Williams, a former officer of NIS who went on to serve on the entity’s Board of Directors, explained that if COVID-19 were to be added to the list of prescribed diseases under the Act, it would fall under the category of Industrial Benefit. This would allow health workers to claim employment injury benefit if they develop the disease as a result of their employment.

Since the commencement of the COVID-19 pandemic in Guyana, hundreds of health workers have risked their health to care for other COVID-19 patients in Guyana and some have contracted the virus during the same.

Around the world, some persons who contract COVID-19 have been unable to function as before in the long term, especially due to respiratory issues and stresses placed on other vital organs.

While NIS’ Sickness Benefit caters to workers who are temporarily incapable of work, otherwise than as a result of an employment injury and its Disablement Benefit caters to those who suffered loss of faculty due to an industrial accident, Williams said that the many stipulations in place for a health worker to receive these benefits should be removed.

For example, Sickness Benefit is only paid if the NIS insured person is caused to be away from work for at least a period of 10 -14 days. The Benefit is not paid for the first three days of incapacity, but for each day (excluding Sunday) commencing on the fourth day, for as long as incapacity for work continues.

If COVID-19 were to be named as a prescribed disease, Williams pointed out that even if a person is uninsured, but makes a claim for industrial benefit the minister can direct that the said person be treated as if he/she was insured. This is in keeping within Section 26(1) of the Act.

“Once it is named there as a prescribed disease on that schedule, it becomes easier to access the benefits. In normal circumstances, if a person goes to work and gets a personal injury, there has to be a process of investigation to establish that the person was properly employed, that the person was supposed to be there at that time, what the person was doing was required of that person and in the furtherance of the business of his employer and that the injury occurred out of and in the course of insurable employment with the organisation or employer and that it was industrial in nature,” he explained.

“In the cases of prescribed diseases, as long as it is named in the schedule and it is specific to the industry or class of insured persons then there is some degree of automaticity with respect to the industrial nature of the injury.”
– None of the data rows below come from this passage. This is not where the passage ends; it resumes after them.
Lemma safe_fold_select options type p onTrue onFalse :
  getElementType (attr_type p) = i1 -> readable_values i1 p ->
  readable_values (getElementType type) onTrue -> readable_values (getElementType type) onFalse ->
  safe (fold_select options type p onTrue onFalse).
Proof.
  unfold readable_values. rewrite !Forall_forall. intros Hp Hpv Ht Hf. unfold fold_select. checked.
  apply safe_bind; [by eauto with safe|]. intros [] Hd%ensure_ok. destruct (getSplatValue p) as [v|] eqn:Hs.
  - assert (readable i1 v) as [Hv _].
    { pose proof (splat_values _ _ Hs) as Hall. destruct (attr_values p) as [|w values] eqn:E.
      - apply splat_typed in Hs; [|done]. rewrite Hp in Hs. apply (Forall_inv (P := readable i1) (l := [])).
        apply (typed_readable i1 (MkAttr type [v])). by constructor.
      - apply Forall_inv in Hall as <-. apply Hpv. by left. }
    destruct (Hv eq_refl) as [b ->]. done.
  - apply safe_bind; [by eauto with safe|]. intros [] Hnf%ensure_ok. checked.
    assert (isa_IntegerType (getElementType type) = true) as Hint by (by destruct (isa_IntegerType _), (isa_FloatType _), (optimizeFloat _)).
    apply safe_bind; [|done]. apply safe_mapM. intros (pv & (tv & fv)) Hz.
    pose proof (elem_of_zip_l _ _ _ _ Hz) as Hpz. apply elem_of_zip_r in Hz. pose proof (elem_of_zip_l _ _ _ _ Hz) as Htz. apply elem_of_zip_r in Hz.
    destruct (proj1 (Hpv _ Hpz) eq_refl) as [a ->], (proj1 (Ht _ Htz) Hint) as [b ->], (proj1 (Hf _ Hz) Hint) as [c ->]. done.
Qed.

(** *** Positions in range *)
Lemma at_flat x (i : Index) : Z.of_nat (length (attr_values x)) = prod_z (getShape (attr_type x)) -> in_bounds i (getShape (attr_type x)) ->
  exists v, at_z (attr_values x) (flat (getShape (attr_type x)) i) = Ok v.
Proof. intros Hl Hi. pose proof (flat_bounds _ _ Hi). destruct (at_z_lt (attr_values x) (flat (getShape (attr_type x)) i)) as (v & ? & _); [lia|by exists v]. Qed.

Lemma safe_fold_transpose permutation type x :
  Z.of_nat (length (attr_values x)) = prod_z (getShape (attr_type x)) -> shape_ok (getShape type) ->
  inferTransposeOp (attr_type x) permutation = Ok type -> safe (fold_transpose permutation type x).
Proof.
  intros Hl Hs (Hp & He & Hsh)%inferTransposeOp_inv. unfold fold_transpose. checked. destruct (getSplatValue x); [done|]. checked.
  unfold transposeType, getNumElements. apply safe_bind; [|done]. apply safe_mapM. intros k Hk%elem_of_seqZ. rewrite Z.add_0_l in Hk.
  destruct (lookup_lt_is_Some_2 (indices (getShape type)) (Z.to_nat k)) as [i Hi]; [rewrite length_indices by auto with hlo; lia|].
  apply indices_lookup_flat in Hi as [Hi Hf]; [|auto with hlo]. rewrite Z2Nat.id in Hf by lia. subst k.
  pose proof (in_bounds_length _ _ Hi) as Hil. rewrite Hsh, length_permuted, (permutes_length _ _ Hp) in Hil.
  pose proof (permutes_inverse _ _ Hp) as Hp'.
  rewrite delinearize_flat, (invert_inverse _ _ Hp), apply_permuted, linearize_flat
    by (done || by rewrite Hil || by rewrite length_permuted, (permutes_length _ _ Hp')).
  assert (in_bounds (permuted (inverse permutation) i) (getShape (attr_type x))) as Hb.
  { rewrite <- (inverse_permuted permutation (getShape (attr_type x))) by done. apply permuted_in_bounds; [|by rewrite <- Hsh].
    by rewrite length_permuted, (permutes_length _ _ Hp). }
  by destruct (at_flat x _ Hl Hb) as [v ->].
Qed.

Lemma slice_advance_ok n startIndex endIndex strides : forall srcIndex,
  (n <= length startIndex)%nat -> (n <= length endIndex)%nat -> (n <= length strides)%nat -> (n <= length srcIndex)%nat ->
  (forall (d : nat) x s, (d < n)%nat -> srcIndex !! d = Some x -> strides !! d = Some s -> int64_min <= x + s <= int64_max) ->
  exists r, slice_advance n startIndex endIndex strides srcIndex = Ok r.
Proof.
  induction n as [|n IH]; intros src H1 H2 H3 H4 Hov; [by exists src|]. cbn [slice_advance].
  destruct (lookup_lt_is_Some_2 src n) as [x Hx]; [lia|]. destruct (lookup_lt_is_Some_2 strides n) as [s Hs]; [lia|].
  destruct (lookup_lt_is_Some_2 endIndex n) as [e He]; [lia|]. destruct (lookup_lt_is_Some_2 startIndex n) as [b Hb]; [lia|].
  rewrite (at_z_some _ _ _ Hx), (at_z_some _ _ _ Hs). cbind. rewrite i64_ok by (apply (Hov n x s); [lia|done|done]). cbind.
  rewrite (at_z_some _ _ _ He), (at_z_some _ _ _ Hb). cbind.
  destruct (e <=? x + s); rewrite set_z_ok by (apply lookup_lt_Some in Hx; lia); [|by eexists]. cbind. rewrite Nat2Z.id. apply IH; rewrite ?length_insert; try lia.
  intros d y z Hd Hy Hz. rewrite list_lookup_insert_ne in Hy by lia. apply (Hov d y z); [lia|done|done].
Qed.

(** Adding a stride to an index inside the operand does not overflow. *)
Definition strides_fit (limitIndices strides : list Z) : Prop :=
  forall (d : nat) hi s, limitIndices !! d = Some hi -> strides !! d = Some s -> hi + s <= int64_max.

Lemma slice_index_step dims i (d : nat) y st : strides_fit (dim_hi <$> dims) (dim_stride <$> dims) ->
  Forall (fun d => 0 < dim_stride d) dims -> Forall (fun d => 0 <= dim_lo d) dims -> in_bounds i (dim_size <$> dims) ->
  slice_index (dim_lo <$> dims) (dim_stride <$> dims) i !! d = Some y -> (dim_stride <$> dims) !! d = Some st ->
  int64_min <= y + st <= int64_max.
Proof.
  intros Hfit Hpos Hlo Hi Hy Hst. unfold slice_index in Hy. apply lookup_zip_with_Some in Hy as (lo & z & -> & H1 & Hz).
  apply lookup_zip_with_Some in Hz as (x & st' & -> & H2 & H3). rewrite Hst in H3. injection H3 as <-.
  apply list_lookup_fmap_Some in Hst as (t & -> & Ht). rewrite list_lookup_fmap, Ht in H1. injection H1 as <-.
  assert ((dim_size <$> dims) !! d = Some (dim_size t)) as Hsize by (by rewrite list_lookup_fmap, Ht).
  pose proof (in_bounds_lookup _ _ _ _ _ Hi H2 Hsize). eapply Forall_lookup_1 in Hpos, Hlo; [|exact Ht|exact Ht]. cbn in Hpos, Hlo.
  pose proof (divideCeil_pos (dim_hi t - dim_lo t) (dim_stride t) x Hpos ltac:(unfold dim_size in *; lia)).
  specialize (Hfit d (dim_hi t) (dim_stride t)). rewrite !list_lookup_fmap, Ht in Hfit. specialize (Hfit eq_refl eq_refl).
  unfold int64_min, int64_max in *. nia.
Qed.

Lemma safe_fold_slice options startIndices limitIndices strides type x :
  Z.of_nat (length (attr_values x)) = prod_z (getShape (attr_type x)) -> shaped_ok (attr_type x) -> shape_ok (getShape type) ->
  length limitIndices = length (getShape (attr_type x)) -> length strides = length (getShape (attr_type x)) ->
  strides_fit limitIndices strides ->
  inferSliceOp (attr_type x) startIndices limitIndices strides = Ok type ->
  safe (fold_slice options startIndices limitIndices strides type x).
Proof.
  intros Hl (_ & Hs & _) Hrs Hlim Hstr Hfit Hinf. apply inferSliceOp_inv in Hinf as (Hlen & _ & Hrl & Hd); [|done].
  unfold fold_slice. checked. checked. checked. destruct (getSplatValue x); [done|]. checked.
  destruct (slice_dims startIndices limitIndices strides _ Hlen Hlim Hstr) as (dims & Hdl & -> & -> & ->).
  destruct (slice_dim_sizes _ _ _ Hdl Hd Hrl) as [Hpos Hsize].
  assert (Forall (fun d => 0 <= dim_lo d) dims) as Hlo.
  { apply Forall_lookup. intros k d Hk. destruct (Hd k) as (lo & hi & st & s & H1 & _ & _ & _ & H4 & _); [apply lookup_lt_Some in Hk; lia|].
    rewrite list_lookup_fmap, Hk in H1. injection H1 as <-. lia. }
  assert (forall i, in_bounds i (getShape type) -> in_bounds (slice_index (dim_lo <$> dims) (dim_stride <$> dims) i) (getShape (attr_type x))) as Hin.
  { intros i Hi. by apply (slice_index_spec _ (dim_hi <$> dims) _ _ (getShape type)). }
  unfold sliceType, getNumElements. rewrite Hsize in *. pose proof (prod_z_nonneg _ (shape_ok_nonneg _ Hrs)) as Hn.
  rewrite <- (Z2Nat.id _ Hn). edestruct (foldM_seqZ_total (fun (_ : Z) '(srcIndex, values) =>
      v ← at_z (attr_values x) (linearize srcIndex (computeStrides (getShape (attr_type x))));
      srcIndex ← slice_advance (length srcIndex) (dim_lo <$> dims) (dim_hi <$> dims) (dim_stride <$> dims) srcIndex;
      Ok (srcIndex, values ++ [v]))
    (fun k '(srcIndex, _) => (k < Z.to_nat (prod_z (dim_size <$> dims)))%nat -> exists i,
      srcIndex = slice_index (dim_lo <$> dims) (dim_stride <$> dims) i /\ in_bounds i (dim_size <$> dims) /\
      flat (dim_size <$> dims) i = Z.of_nat k) (Z.to_nat (prod_z (dim_size <$> dims))) (dim_lo <$> dims, [])) as ([src values] & -> & _); [| |done].
  - intros Hk. destruct (zero_in_bounds (dim_size <$> dims)) as [Hi Hif]; [auto with hlo|lia|]. rewrite length_fmap in *.
    exists (replicate (length dims) 0). split; [symmetry; apply slice_index_zero|done].
  - intros k [src values] Hk (i & -> & Hi & Hif)%(fun H => H Hk). pose proof (Hin i Hi) as Hb. pose proof (in_bounds_length _ _ Hb) as Hbl.
    rewrite linearize_flat by done. destruct (at_flat x _ Hl Hb) as [v ->]. cbind.
    destruct (slice_advance_ok (length (slice_index (dim_lo <$> dims) (dim_stride <$> dims) i)) (dim_lo <$> dims) (dim_hi <$> dims)
      (dim_stride <$> dims) (slice_index (dim_lo <$> dims) (dim_stride <$> dims) i)) as [r Hr]; rewrite ?length_fmap; try lia.
    { intros d y st _ Hy Hs'. by apply (slice_index_step dims i d). }
    rewrite Hr. cbind. eexists. split; [done|]. intros Hk'.
    pose proof (slice_advance_spec dims [] [] [] i [] r Hpos Hi) as E. rewrite !app_nil_r in E. rewrite Hbl, <- Hdl in Hr.
    destruct (E Hr) as (i' & -> & Hi' & Hf'). rewrite app_nil_r. exists i'. split; [done|]. split; [done|]. lia.
Qed.

(** The product of a prefix of a tensor's shape does not overflow. *)
Lemma shaped_prefix type k : shaped_ok type -> foldM (fun d n => i64 (n * d)) (take k (getShape type)) 1 = Ok (prod_z (take k (getShape type))).
Proof.
  intros (_ & _ & n & Hn). cbn [shaped_type getSizeInBytes] in Hn. apply bind_ok in Hn as (m & Hm & _).
  unfold numElements in Hm. destruct (forallb _ _); [|done]. rewrite <- (take_drop k (getShape type)), foldM_app in Hm.
  apply bind_ok in Hm as (m' & Hm' & _). rewrite Hm'. apply foldM_mul_prod in Hm' as ->. f_equal. lia.
Qed.

Lemma concat_row_total topSize chunk i attrs : 0 <= i < topSize -> forall acc, chunks_ok topSize chunk attrs ->
  Forall (fun a => Z.of_nat (length (attr_values a)) = topSize * chunk a) attrs ->
  exists acc', concat_row topSize i attrs acc = Ok acc'.
Proof.
  intros Hi. unfold concat_row. induction attrs as [|a attrs IH]; intros acc Hc Hl; [by exists acc|]. cbn [foldM].
  apply Forall_cons in Hc as [(Hdiv & Ha & Hmax) Hc], Hl as [Hla Hl]. rewrite Hdiv. cbind. rewrite Z.mod_small by nia.
  unfold sub_range. rewrite (proj2 (Z.leb_le 0 _)), (proj2 (Z.leb_le _ _)) by nia. cbn [andb]. cbind. by apply IH.
Qed.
According to the National Insurance and Social Security Act, a disease is defined as “personal injury not caused by accident and any condition which has resulted from a disease or personal injury”.

The Act also states that the Minister may prescribe a disease for the purposes of the Act in relation to an insured person on two grounds. One of which is that the Minister is satisfied that it ought to be prescribed having regard to its causes or incidence and any other relevant considerations such as there being a risk of their occupations which is not a risk common to all persons.

Williams acknowledged that it is likely that the contention will be that NIS is financially unable to provide the same. However, he pointed out that the Act caters for the National Assembly to act in such a case.

“The National Insurance and Social Security Act prescribes, where calls upon the National Insurance Fund cannot be met by the Fund, that the National Assembly shall meet those demands and the Fund, at an appropriate time, will make good on the advances of the National Assembly,” he said.

Asked how soon he believes such a change should be made for the benefits of health workers, Williams recommended that it be high on the agenda. He reminded that the National Insurance and Social Security Act itself was established for the payment of benefits and should remain true to this in the interest of the people.

If Guyana becomes the first country whose social security embraces the particular issue, it could set the pace for the rest of the Caribbean.

Williams said: “I appeal to you, honourable Minister of Finance to see the social security safety net of our health care workers through the lens of humanity and not on the foundation of dollars and cents. Those frontline workers take care of the lives of our entire nation.”